Photo: Wikipedia
Demographics of Horry County
Affluence Level in Horry County
A middle-class area roughly in line with national averages across income, home values, education, and employment.
People of Horry County
Horry County, South Carolina, home to 368,937 residents, is a rapidly growing coastal community defined by its blend of native-born Southerners and a wave of domestic migrants drawn to the Grand Strand. The population is predominantly White (75.9%) and native-born (only 3.5% foreign-born), with a significant Black minority (11.8%) and a growing Hispanic community (7.0%). The county’s identity is shaped by its historic roots in timber and agriculture, its transformation into a tourism and retirement destination centered on Myrtle Beach, and a cultural character that remains distinctly Southern and conservative, even as newcomers reshape its economy and politics.

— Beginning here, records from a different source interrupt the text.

(* ===== verification/Transaction.v ===== *)
(** * Transaction: EIP-1559 encoding and signing ([Transaction.cpp])

    Keccak-256 and the secp256k1 library are parameters; the encoder, the split of the
    compact signature and the composition of [SignTransaction] are the sources'. *)

From S2P Require Import Prelude Text Uint256 Hex Rlp.
Set Default Goal Selector "!".
#[local] Open Scope Z_scope.

Record Eip1559Transaction := MkEip1559Transaction {
  tx_chainId : Uint256;
  tx_nonce : Uint256;
  tx_maxPriorityFeePerGas : Uint256;
  tx_maxFeePerGas : Uint256;
  tx_gasLimit : Uint256;
  tx_to : option Address;
  tx_value : Uint256;
  tx_data : Bytes
}.

Record Eip1559Signature := MkEip1559Signature {
  sig_yParity : Uint256;
  sig_r : Uint256;
  sig_s : Uint256
}.

Definition AddressBytes (address : option Address) : Bytes :=
  match address with None => [] | Some a => array_list a end.

Definition UnsignedItems (transaction : Eip1559Transaction) : list Bytes :=
  [ EncodeUint256 (tx_chainId transaction);
    EncodeUint256 (tx_nonce transaction);
    EncodeUint256 (tx_maxPriorityFeePerGas transaction);
    EncodeUint256 (tx_maxFeePerGas transaction);
    EncodeUint256 (tx_gasLimit transaction);
    EncodeBytes (AddressBytes (tx_to transaction));
    EncodeUint256 (tx_value transaction);
    EncodeBytes (tx_data transaction);
    EncodeList [] ].

Definition TypedPayload (items : list Bytes) : Bytes := x02 :: EncodeList items.

Definition EncodeSigningPayload (transaction : Eip1559Transaction) : Bytes :=
  TypedPayload (UnsignedItems transaction).

Definition EncodeSigned (transaction : Eip1559Transaction) (signature : Eip1559Signature) : Bytes :=
  TypedPayload (UnsignedItems transaction ++
    [EncodeUint256 (sig_yParity signature); EncodeUint256 (sig_r signature);
     EncodeUint256 (sig_s signature)]).

(** [std::copy_n] of 32 bytes of the compact signature, then [FromBytes]. *)
Definition Uint256FromSignaturePart (bytes : Bytes) : result Uint256 :=
  FromBytes (array_copy 32 (take 32 bytes)).

Section Signing.
Context (keccak : Bytes -> Hash256).
(** [secp256k1_ecdsa_sign_recoverable] and its compact serialisation: the 64 bytes and the
    recovery id, or failure. *)
Context (sign_recoverable : Hash256 -> option (array 64 * Z)).

Definition SigningHash (transaction : Eip1559Transaction) : Hash256 :=
  keccak (EncodeSigningPayload transaction).

Definition TransactionHash (rawTransaction : Bytes) : Hash256 := keccak rawTransaction.

Definition Sign (hash : Hash256) : result Eip1559Signature :=
  match sign_recoverable hash with
  | None => Throw (RuntimeError "failed to sign transaction hash")
  | Some (compact, recoveryId) =>
      r ← Uint256FromSignaturePart (array_list compact);
      s ← Uint256FromSignaturePart (drop 32 (array_list compact));
      Ok (MkEip1559Signature (U (Z.land recoveryId 1)) r s)
  end.

Definition SignTransaction (transaction : Eip1559Transaction) : result Bytes :=
  signature ← Sign (SigningHash transaction);
  Ok (EncodeSigned transaction signature).
End Signing.

(** ** Reading a transaction *)

Definition read_to (l : Bytes) : option (option Address * Bytes) :=
  '(v, l') ← read_bytes l;
  if decide (v = []) then Some (None, l')
  else a ← mk_array 20 v; Some (Some (a : Address), l').

(** The nine fields of [UnsignedItems], in order. *)
Definition read_fields (l : Bytes) : option (Eip1559Transaction * Bytes) :=
  '(chainId, l) ← read_uint256 l;
  '(nonce, l) ← read_uint256 l;
  '(priority, l) ← read_uint256 l;
  '(maxFee, l) ← read_uint256 l;
  '(gas, l) ← read_uint256 l;
  '(to, l) ← read_to l;
  '(value, l) ← read_uint256 l;
  '(data, l) ← read_bytes l;
  '(_, l) ← read_list l;
  Some (MkEip1559Transaction chainId nonce priority maxFee gas to value data, l).

(** A typed payload: the type byte, one list, nothing after it. *)
Definition read_typed (l : Bytes) : option Bytes :=
  match l with
  | b :: l' => if decide (b = x02) then '(items, rest) ← read_list l';
                 if decide (rest = []) then Some items else None
               else None
  | [] => None
  end.

Definition read_signing_payload (l : Bytes) : option Eip1559Transaction :=
  items ← read_typed l;
  '(tx, rest) ← read_fields items;
  if decide (rest = []) then Some tx else None.

Definition read_signed (l : Bytes) : option (Eip1559Transaction * Eip1559Signature) :=
  items ← read_typed l;
  '(tx, items) ← read_fields items;
  '(y, items) ← read_uint256 items;
  '(r, items) ← read_uint256 items;
  '(s, items) ← read_uint256 items;
  if decide (items = []) then Some (tx, MkEip1559Signature y r s) else None.

(** ** Lemmas *)

Lemma read_to_encoded to rest : read_to (EncodeBytes (AddressBytes to) ++ rest) = Some (to, rest).
Proof.
  unfold read_to. destruct to as [a|]; cbn [AddressBytes].
  - rewrite read_EncodeBytes by (rewrite array_length; lia). cbn [mbind option_bind].
    destruct (decide (array_list a = [])) as [E|_].
    { pose proof (array_length a) as H. rewrite E in H. discriminate. }
    by rewrite mk_array_list.
  - by rewrite read_EncodeBytes.
Qed.

Lemma read_fields_encoded tx rest :
  Z.of_nat (length (tx_data tx)) < 2 ^ 64 ->
  read_fields (mjoin (UnsignedItems tx) ++ rest) = Some (tx, rest).
Proof.
  intros HL. unfold read_fields, UnsignedItems.
  rewrite !mjoin_cons, mjoin_nil, app_nil_r, <-!app_assoc.
  do 5 (rewrite read_EncodeUint256; cbn [mbind option_bind]).
  rewrite read_to_encoded. cbn [mbind option_bind].
  rewrite read_EncodeUint256. cbn [mbind option_bind].
  rewrite read_EncodeBytes by done. cbn [mbind option_bind].
  rewrite read_EncodeList by done. cbn [mbind option_bind]. by destruct tx.
Qed.

Lemma UnsignedItems_length tx :
  Z.of_nat (length (tx_data tx)) < 2 ^ 64 ->
  (length (mjoin (UnsignedItems tx)) <= 300 + length (tx_data tx))%nat.
Proof.
  intros HL. unfold UnsignedItems. rewrite !mjoin_cons, mjoin_nil, !length_app.
  pose proof (EncodeUint256_length (tx_chainId tx)). pose proof (EncodeUint256_length (tx_nonce tx)).
  pose proof (EncodeUint256_length (tx_maxPriorityFeePerGas tx)).
  pose proof (EncodeUint256_length (tx_maxFeePerGas tx)).
  pose proof (EncodeUint256_length (tx_gasLimit tx)). pose proof (EncodeUint256_length (tx_value tx)).
  pose proof (EncodeBytes_length (tx_data tx) HL).
  assert (length (EncodeBytes (AddressBytes (tx_to tx))) <= 29)%nat.
  { destruct (tx_to tx) as [a|]; simpl; [|vm_compute; lia].
    pose proof (EncodeBytes_length (array_list a)) as H'. rewrite array_length in H'. lia. }
  assert (length (EncodeList []) = 1)%nat by done. simpl. lia.
Qed.

Lemma read_typed_encoded items :
  Z.of_nat (length (mjoin items)) < 2 ^ 64 -> read_typed (TypedPayload items) = Some (mjoin items).
Proof.
  intros HL. unfold read_typed, TypedPayload. rewrite decide_True by done.
  rewrite <-(app_nil_r (EncodeList items)), read_EncodeList by done. by cbn.
Qed.

Lemma read_signing_payload_encoded tx :
  Z.of_nat (length (tx_data tx)) < 2 ^ 63 ->
  read_signing_payload (EncodeSigningPayload tx) = Some tx.
Proof.
  intros HL. pose proof (UnsignedItems_length tx ltac:(lia)).
  unfold read_signing_payload, EncodeSigningPayload.
  rewrite read_typed_encoded by lia. cbn [mbind option_bind].
  rewrite <-(app_nil_r (mjoin _)), read_fields_encoded by lia. by cbn.
Qed.

Lemma read_signed_encoded tx sg :
  Z.of_nat (length (tx_data tx)) < 2 ^ 63 -> read_signed (EncodeSigned tx sg) = Some (tx, sg).
Proof.
  intros HL. pose proof (UnsignedItems_length tx ltac:(lia)).
  pose proof (EncodeUint256_length (sig_yParity sg)). pose proof (EncodeUint256_length (sig_r sg)).
  pose proof (EncodeUint256_length (sig_s sg)).
  unfold read_signed, EncodeSigned. rewrite read_typed_encoded.
  2: { rewrite mjoin_app, !mjoin_cons, mjoin_nil, app_nil_r, !length_app. lia. }
  cbn [mbind option_bind]. rewrite mjoin_app, read_fields_encoded by lia. cbn [mbind option_bind].
  rewrite !mjoin_cons, mjoin_nil. do 3 (rewrite read_EncodeUint256; cbn [mbind option_bind]). by destruct sg.
Qed.

(** ** Properties *)

(** Claim C36: the payload that is hashed and signed, and the signed transaction, both
    determine the transaction: every field (and the signature) is recovered from the
    bytes.  Hence two different transactions never share a signing payload. *)
Theorem signing_payload_round_trip tx sg tx' :
  Z.of_nat (length (tx_data tx)) < 2 ^ 63 -> Z.of_nat (length (tx_data tx')) < 2 ^ 63 ->
  read_signing_payload (EncodeSigningPayload tx) = Some tx
  /\ read_signed (EncodeSigned tx sg) = Some (tx, sg)
  /\ (EncodeSigningPayload tx = EncodeSigningPayload tx' -> tx = tx').
Proof.
  intros HL HL'. split; [by apply read_signing_payload_encoded|].
  split; [by apply read_signed_encoded|]. intros H.
  assert (Some tx = Some tx') as E; [|by injection E].
  rewrite <-(read_signing_payload_encoded tx HL), H. by apply read_signing_payload_encoded.
Qed.

Definition sample_transaction : Eip1559Transaction :=
  MkEip1559Transaction (U 31337) (U 7) (U 1) (U (2 * 10 ^ 9)) (U 100000)
    (Some (array_copy 20 [x01; x02])) (U 0) [x01; x02; x03; x04].

Lemma signing_payload_round_trip_witness :
  read_signing_payload (EncodeSigningPayload sample_transaction) = Some sample_transaction
  /\ read_signed (EncodeSigned sample_transaction (MkEip1559Signature (U 1) (U 2) (U 3)))
     = Some (sample_transaction, MkEip1559Signature (U 1) (U 2) (U 3))
  /\ (EncodeSigningPayload sample_transaction = EncodeSigningPayload sample_transaction ->
      sample_transaction = sample_transaction).
Proof.
  exact (signing_payload_round_trip sample_transaction (MkEip1559Signature (U 1) (U 2) (U 3))
           sample_transaction eq_refl eq_refl).
Defined.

Settlement & growth (pre-1960)
Long before European arrival, the area now known as Horry County was inhabited by the Waccamaw and Pee Dee Native American peoples, who lived along the rivers and coastal marshes, relying on fishing, hunting, and limited agriculture. Spanish explorers briefly touched the coast in the 16th century, but no permanent European settlement took hold until the British colonial era. The region was part of the vast Georgetown District, and its dense pine forests and swamps discouraged early large-scale plantation agriculture, keeping population sparse through the 1700s.
The first significant wave of European settlers arrived in the late 18th and early 19th centuries, primarily Scots-Irish and English migrants moving down from the North Carolina Piedmont. They were small-scale farmers and turpentine producers, drawn by cheap land and the promise of self-sufficiency. These settlers established the inland communities of Conway (originally called Kingston) and Galloway, which became early trading hubs. The county, named after Revolutionary War hero Peter Horry, was formally created in 1801, but its population remained small and rural through the antebellum period.

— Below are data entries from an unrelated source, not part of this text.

(* ===== verification/Signer.v ===== *)
(** * Signer: the key of the operator ([Transaction.cpp], class [Secp256k1Signer])

    The functions of libsecp256k1 are the class [Secp256k1]; what the signer relies on is that
    a public key is recovered from a signature ([LawfulSecp256k1]).  The recovery is what every node does
    with a transaction: it finds the address of the signer, unless the recovery id is 2 or 3,
    of which [Sign] keeps the parity only. *)

From S2P Require Import Prelude Text Uint256 Hex Rlp Transaction.
Set Default Goal Selector "!".
#[local] Open Scope Z_scope.

(** ** The library *)

Class Secp256k1 := {
  secp256k1_pubkey : Type;
  ec_seckey_verify : array 32 -> bool;
  ec_pubkey_create : array 32 -> option secp256k1_pubkey;
  (** [ec_pubkey_serialize] with [SECP256K1_EC_UNCOMPRESSED] *)
  ec_pubkey_serialize : secp256k1_pubkey -> option (array 65);
  (** [ecdsa_sign_recoverable] and [serialize_compact]: 64 bytes and the recovery id *)
  ecdsa_sign_recoverable : Hash256 -> array 32 -> option (array 64 * Z);
  ecdsa_recover : Hash256 -> array 64 -> Z -> option secp256k1_pubkey
}.

Class LawfulSecp256k1 `{Secp256k1} := {
  law_recover hash key public compact id :
    ec_pubkey_create key = Some public -> ecdsa_sign_recoverable hash key = Some (compact, id) ->
    ecdsa_recover hash compact id = Some public;
  law_recovery_id hash key compact id : ecdsa_sign_recoverable hash key = Some (compact, id) -> 0 <= id < 4
}.

Section Signer.
Context `{Secp256k1} (keccak : Bytes -> Hash256).

(** ** The code *)

Record Secp256k1Signer := MkSecp256k1Signer {
  privateKey_ : array 32;
  address_ : Address
}.

(** The last twenty bytes of the hash of the key, without the byte in front of it. *)
Definition public_key_address (serialized : array 65) : Address :=
  let publicKeyBody := drop 1 (array_list serialized) in
  let hash := array_list (keccak publicKeyBody) in
  array_copy 20 (drop (length hash - 20) hash).

(** The constructor. *)
Definition CreateSigner (privateKeyHex : string) : result Secp256k1Signer :=
  decoded ← Decode privateKeyHex;
  if negb (bool_decide (length decoded = 32%nat))
  then Throw (InvalidArgument "private key must contain exactly 32 bytes")
  else
    let privateKey := array_copy 32 decoded in
    if negb (ec_seckey_verify privateKey)
    then Throw (InvalidArgument "private key is outside the secp256k1 scalar range")
    else
      publicKey ← result_of (ec_pubkey_create privateKey) (RuntimeError "failed to derive secp256k1 public key");
      serialized ← result_of (ec_pubkey_serialize publicKey) (RuntimeError "failed to serialize secp256k1 public key");
      Ok (MkSecp256k1Signer privateKey (public_key_address serialized)).

Definition GetAddress (signer : Secp256k1Signer) : Address := address_ signer.

Definition SignerSign (signer : Secp256k1Signer) (hash : Hash256) : result Eip1559Signature :=
  Sign (fun hash => ecdsa_sign_recoverable hash (privateKey_ signer)) hash.

Definition SignerSignTransaction (signer : Secp256k1Signer) (transaction : Eip1559Transaction) : result Bytes :=
  SignTransaction keccak (fun hash => ecdsa_sign_recoverable hash (privateKey_ signer)) transaction.

(** ** The sender of a transaction, as a node computes it *)

Definition compact_signature (signature : Eip1559Signature) : option (array 64) :=
  mk_array 64 (array_list (ToBytes (sig_r signature)) ++ array_list (ToBytes (sig_s signature))).

(** The owner of a compact signature of the transaction with the recovery id [id]. *)
Definition recovered_sender (transaction : Eip1559Transaction) (compact : array 64) (id : Z) : option (Address * Eip1559Transaction) :=
  publicKey ← ecdsa_recover (SigningHash keccak transaction) compact id;
  serialized ← ec_pubkey_serialize publicKey;
  Some (public_key_address serialized, transaction).

Definition sender (raw : Bytes) : option (Address * Eip1559Transaction) :=
  '(transaction, signature) ← read_signed raw;
  compact ← compact_signature signature;
  recovered_sender transaction compact (value_ (sig_yParity signature)).

(** ** Properties *)

Lemma split_signature (compact : array 64) id r s :
  Uint256FromSignaturePart (array_list compact) = Ok r ->
  Uint256FromSignaturePart (drop 32 (array_list compact)) = Ok s ->
  compact_signature (MkEip1559Signature id r s) = Some compact.
Proof using.
  pose proof (array_length compact) as HL. unfold Uint256FromSignaturePart. rewrite !FromBytes_value. intros Er Es.
  apply Ok_inj in Er as <-. apply Ok_inj in Es as <-.
  unfold compact_signature. cbn [sig_r sig_s]. rewrite !ToBytes_U_be_value, !array_copy_list.
  - apply mk_array_Some. rewrite (take_ge (drop 32 _)), take_drop; [done|]. rewrite length_drop. lia.
  - rewrite length_take, length_drop. lia.
  - rewrite length_take. lia.
Qed.

Lemma signer_key text signer : CreateSigner text = Ok signer ->
  exists public serialized, ec_pubkey_create (privateKey_ signer) = Some public
    /\ ec_pubkey_serialize public = Some serialized /\ address_ signer = public_key_address serialized.
Proof using.
  unfold CreateSigner, result_of. intros E. apply bind_Ok_inv in E as (decoded & _ & E).
  case_bool_decide; [|done]. cbn [negb] in E. destruct (ec_seckey_verify _); [|done]. cbn [negb] in E.
  destruct (ec_pubkey_create _) as [public|] eqn:Ep; [|done]. rewrite bind_Ok in E.
  destruct (ec_pubkey_serialize public) as [serialized|] eqn:Es; [|done]. rewrite bind_Ok in E. injection E as <-.
  by exists public, serialized.
Qed.

(** A signed transaction carries a signature of its signing hash under the key; the sender is
    recovered with the parity of the recovery id. *)
Lemma sender_signed `{!LawfulSecp256k1} text signer transaction raw :
  CreateSigner text = Ok signer -> Z.of_nat (length (tx_data transaction)) < 2 ^ 63 ->
  SignerSignTransaction signer transaction = Ok raw ->
  exists compact id, ecdsa_sign_recoverable (SigningHash keccak transaction) (privateKey_ signer) = Some (compact, id)
    /\ 0 <= id < 4
    /\ sender raw = if id <? 2 then Some (GetAddress signer, transaction) else recovered_sender transaction compact (id - 2).
Proof using.
  intros (public & serialized & Ep & Es & Ea)%signer_key HL E. unfold SignerSignTransaction, SignTransaction in E.
  apply bind_Ok_inv in E as (sg & Esg & E). injection E as <-. unfold Sign in Esg.
  destruct (ecdsa_sign_recoverable _ _) as [[compact id]|] eqn:Ec; [|done].
  apply bind_Ok_inv in Esg as (r & Er & Esg). apply bind_Ok_inv in Esg as (s & Es' & Esg). injection Esg as <-.
  pose proof (law_recovery_id _ _ _ _ Ec). exists compact, id. split; [done|]. split; [done|].
  unfold sender. rewrite read_signed_encoded by done. cbn [mbind option_bind].
  rewrite (split_signature compact _ r s Er Es'). cbn [mbind option_bind sig_yParity]. destruct (Z.ltb_spec id 2).
  - assert (value_ (U (Z.land id 1)) = id) as ->.
    { assert (id = 0 \/ id = 1) as [-> | ->] by lia; by rewrite U_value. }
    unfold recovered_sender. rewrite (law_recover _ _ _ _ _ Ep Ec). cbn [mbind option_bind]. rewrite Es.
    cbn [mbind option_bind]. unfold GetAddress. by rewrite Ea.
  - assert (value_ (U (Z.land id 1)) = id - 2) as ->; [|done].
    assert (id = 2 \/ id = 3) as [-> | ->] by lia; by rewrite U_value.
Qed.
End Signer.

(** ** A library for the witnesses: the signature shows the key *)

Definition glass_secp256k1 : Secp256k1 := {|
  secp256k1_pubkey := array 32;
  ec_seckey_verify _ := true;
  ec_pubkey_create := Some;
  ec_pubkey_serialize public := Some (array_copy 65 (x04 :: array_list public));
  ecdsa_sign_recoverable hash key := Some (array_copy 64 (array_list key ++ array_list hash), 1);
  ecdsa_recover hash compact id := Some (array_copy 32 (array_list compact))
|}.

Lemma shown_key (key hash : array 32) : array_copy 32 (array_list (array_copy 64 (array_list key ++ array_list hash))) = key.
Proof.
  apply array_eq. pose proof (array_length key). pose proof (array_length hash).
  rewrite (array_copy_list 64) by (rewrite length_app; lia).
  unfold array_copy. cbn [array_list]. rewrite <-app_assoc, take_app_le by lia. apply take_ge. lia.
Qed.

Lemma glass_lawful : @LawfulSecp256k1 glass_secp256k1.
Proof.
  split.
  - intros hash key public compact id [= <-] [= <- <-]. cbn [ecdsa_recover glass_secp256k1]. by rewrite shown_key.
  - intros hash key compact id [= <- <-]. lia.
Qed.

(** The same library, but for a recovery id of 2, under which alone the key is found: a lawful
    library, by which the operator's transaction is another's. *)
Definition overflow_secp256k1 : Secp256k1 := {|
  secp256k1_pubkey := array 32;
  ec_seckey_verify _ := true;
  ec_pubkey_create := Some;
  ec_pubkey_serialize public := Some (array_copy 65 (x04 :: array_list public));
  ecdsa_sign_recoverable hash key := Some (array_copy 64 (array_list key ++ array_list hash), 2);
  ecdsa_recover hash compact id := Some (array_copy 32 (if id =? 2 then array_list compact else []))
|}.

Lemma overflow_lawful : @LawfulSecp256k1 overflow_secp256k1.
Proof.
  split.
  - intros hash key public compact id [= <-] [= <- <-]. cbn [ecdsa_recover overflow_secp256k1 Z.eqb Pos.eqb]. by rewrite shown_key.
  - intros hash key compact id [= <- <-]. lia.
Qed.

Lemma overflow_sender : exists signer raw,
  @CreateSigner overflow_secp256k1 (array_copy 32) "0x0102030405060708090a0b0c0d0e0f101112131415161718191a1b1c1d1e1f20" = Ok signer
  /\ @SignerSignTransaction overflow_secp256k1 (array_copy 32) signer sample_transaction = Ok raw
  /\ fst <$> @sender overflow_secp256k1 (array_copy 32) raw <> Some (GetAddress signer).
Proof.
  eexists _, _. split; [vm_compute; reflexivity|]. split; [vm_compute; reflexivity|]. vm_compute. discriminate.
Qed.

After the Civil War, the economy shifted toward timber and naval stores (turpentine and rosin), which attracted a second wave of domestic migrants: poor White farmers from the Carolinas and Georgia, and freed Black families who settled in rural enclaves like Socastee and Bucksport. The arrival of the railroad in the 1880s connected Horry County to outside markets and spurred the growth of Myrtle Beach, which was founded in 1901 as a resort destination. The railroad also brought a small number of Italian and Polish laborers to work in the timber camps, though their numbers were never large enough to form distinct ethnic enclaves.
Through the first half of the 20th century, Horry County remained overwhelmingly rural, poor, and isolated. The population was nearly entirely native-born White and Black, with the Black share hovering around 30% until the Great Migration drew many African Americans northward after World War II. The completion of Highway 17 in the 1930s and the rise of Myrtle Beach as a tourist destination began to slowly shift the economy, but the county’s population only reached about 68,000 by 1950, still heavily dependent on tobacco, timber, and fishing.
Modern era (post-1965)
The 1965 Hart-Cellar Act had little direct impact on Horry County, as the area attracted almost no international immigration compared to coastal metros like Charleston or Atlanta. Instead, the county’s modern demographic transformation has been driven almost entirely by domestic migration — specifically, the Sun Belt boom that accelerated after 1980. The opening of Myrtle Beach International Airport, the expansion of the tourism industry, and the construction of golf courses and retirement communities drew a massive influx of White retirees and service-sector workers from the Northeast, Midwest, and Mid-Atlantic states.
This domestic migration reshaped the county’s population centers. Myrtle Beach itself grew from a seasonal resort town of 8,000 in 1960 to a year-round city of over 35,000 by 2020, with its suburbs — Carolina Forest, Surfside Beach, and Garden City — absorbing much of the growth. These areas are overwhelmingly White and native-born, with a distinctly transient character: many residents are retirees, second-home owners, or workers in the hospitality industry. The inland towns of Conway and Aynor have retained more of the traditional Southern character, with longer-resident families and a stronger agricultural base.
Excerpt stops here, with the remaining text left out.